◆ SOURCE MATERIAL ◆
Lemma after_last_none sep s : (∀ a b, s ≠ a +:+ sep +:+ b) → after_last sep s = None.
Proof.
  induction s as [|c s IH]; intros Hn; [done|]. cbn [after_last]. rewrite IH.
  - destruct (String.prefix sep (String c s)) eqn:Hp; [|done]. apply prefix_split in Hp as [t Ht].
    by destruct (Hn "" t).
  - intros a b ->. by apply (Hn (String c a) b).
Qed.

Lemma after_last_app sep a b :
  sep ≠ "" → (∀ x y, (str_drop 1 sep +:+ b) ≠ x +:+ sep +:+ y) → after_last sep (a +:+ sep +:+ b) = Some b.
Proof.
  intros Hsep Hn. induction a as [|c a IH].
  - destruct sep as [|c sep]; [done|]. change ("" +:+ ?x) with x.
    change (String c sep +:+ b) with (String c (sep +:+ b)). simpl in Hn. cbn [after_last].
    rewrite after_last_none by done.
    assert (String.prefix (String c sep) (String c (sep +:+ b)) = true) as ->.
    { apply prefix_split. by exists b. }
    change (String c (sep +:+ b)) with (String c sep +:+ b). by rewrite str_drop_app.
  - change (String c a +:+ ?x) with (String c (a +:+ x)). cbn [after_last]. by rewrite IH.
Qed.

Lemma no_at_after x c y s : no_char c s = true → s ≠ x +:+ String c y.
Proof.
  intros Hs ->. rewrite no_char_app in Hs. unfold no_char at 2 in Hs. cbn [str_forallb] in Hs.
  rewrite bool_decide_eq_true_2 in Hs by done. by destruct (no_char c x).
Qed.

Lemma image_digest_parts prefix digest :
  is_sha256_hex digest = true → image_digest_of (prefix +:+ "@sha256:" +:+ digest) = Ok digest.
Proof.
  intros Hd. unfold image_digest_of. rewrite after_last_app; [done|done|].
  intros x y. apply no_at_after. rewrite no_char_app. apply andb_true_iff. split; [done|].
  unfold is_sha256_hex in Hd. apply andb_true_iff in Hd as [_ Hd].
  eapply str_forallb_impl; [|exact Hd]. intros c. by ascii_cases c.
Qed.

(** ** The policy *)

Definition image_text (registry repository digest : string) : string :=
  registry +:+ "/" +:+ repository +:+ "@sha256:" +:+ digest.

Lemma image_text_registry registry repository digest :
  no_char "/" registry = true → image_registry (image_text registry repository digest) = registry.
Proof.
  intros H. unfold image_registry, image_text.
  change ("/" +:+ ?x) with (String "/" x). by apply str_before_app.
Qed.

Lemma image_text_digest registry repository digest :
  is_sha256_hex digest = true → image_digest_of (image_text registry repository digest) = Ok digest.
Proof.
  intros H. unfold image_text. rewrite <-(str_app_assoc "/"), <-str_app_assoc.
  by apply image_digest_parts.
Qed.

(** What an enabled policy allows *)
Record sandbox_permitted (p : SandboxPolicy) (s : SandboxSpec) (active : Z) (now : datetime) : Prop := {
  pm_tenant : sp_enabled p = true ∧ sp_tenant_id p = ss_tenant_id s;
  pm_image : image_ok (ss_image s) = true ∧
    ∃ registry repository digest,
      ss_image s = image_text registry repository digest ∧ no_char "/" registry = true ∧
      is_sha256_hex digest = true ∧ registry ∈ sp_allowed_registries p ∧
      digest ∈ sp_allowed_image_digests p;
  pm_command : ∃ command arguments, ss_argv s = command :: arguments ∧ command ∈ sp_allowed_commands p;
  pm_purpose : ss_purpose s ∈ sp_allowed_purposes p;
  pm_approval : sb_approval_policy_digest (ss_approval s) ∈ sp_allowed_approval_policy_digests p ∧
                now < sb_approval_expires_at (ss_approval s);
  pm_runtime : ss_required_runtime_class s = sp_require_runtime_class p ∧
               ss_required_admission_policies s = sp_require_admission_policies p;
  pm_risk : risk_order (ss_risk s) <= risk_order (sp_maximum_risk p);
  pm_concurrency : active < sp_maximum_concurrency p;
  pm_lifetime : sr_timeout_seconds (ss_resources s) <= sp_maximum_lifetime_seconds p;
  pm_resources : Forall (λ field, field (ss_resources s) <= field (sp_maximum_resources p))
    [sr_cpu_millicores; sr_memory_mib; sr_pid_limit; sr_ephemeral_storage_mib; sr_timeout_seconds;
     sr_output_bytes; sr_output_files; sr_output_file_bytes];
  pm_mounts m : m ∈ ss_mounts s →
    ∃ prefix, prefix ∈ sp_allowed_mount_prefixes p ∧ path_parts prefix `prefix_of` path_parts (mr_target_path m);
  pm_secrets r : r ∈ ss_secrets s → se_reference r ∈ sp_allowed_secret_refs p;
  pm_egress d : nw_mode (ss_network s) = NM_EXACT_DESTINATIONS → d ∈ nw_destinations (ss_network s) →
    d ∈ sp_allowed_egress p
}.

◆ YOUR INSTRUCTIONS ◆
Whenever a line in the entries holds the word "induction", copy that line.

◆ ANSWER ◆
  induction s as [|c s IH]; intros Hn; [done|]. cbn [after_last]. rewrite IH.
  intros Hsep Hn. induction a as [|c a IH].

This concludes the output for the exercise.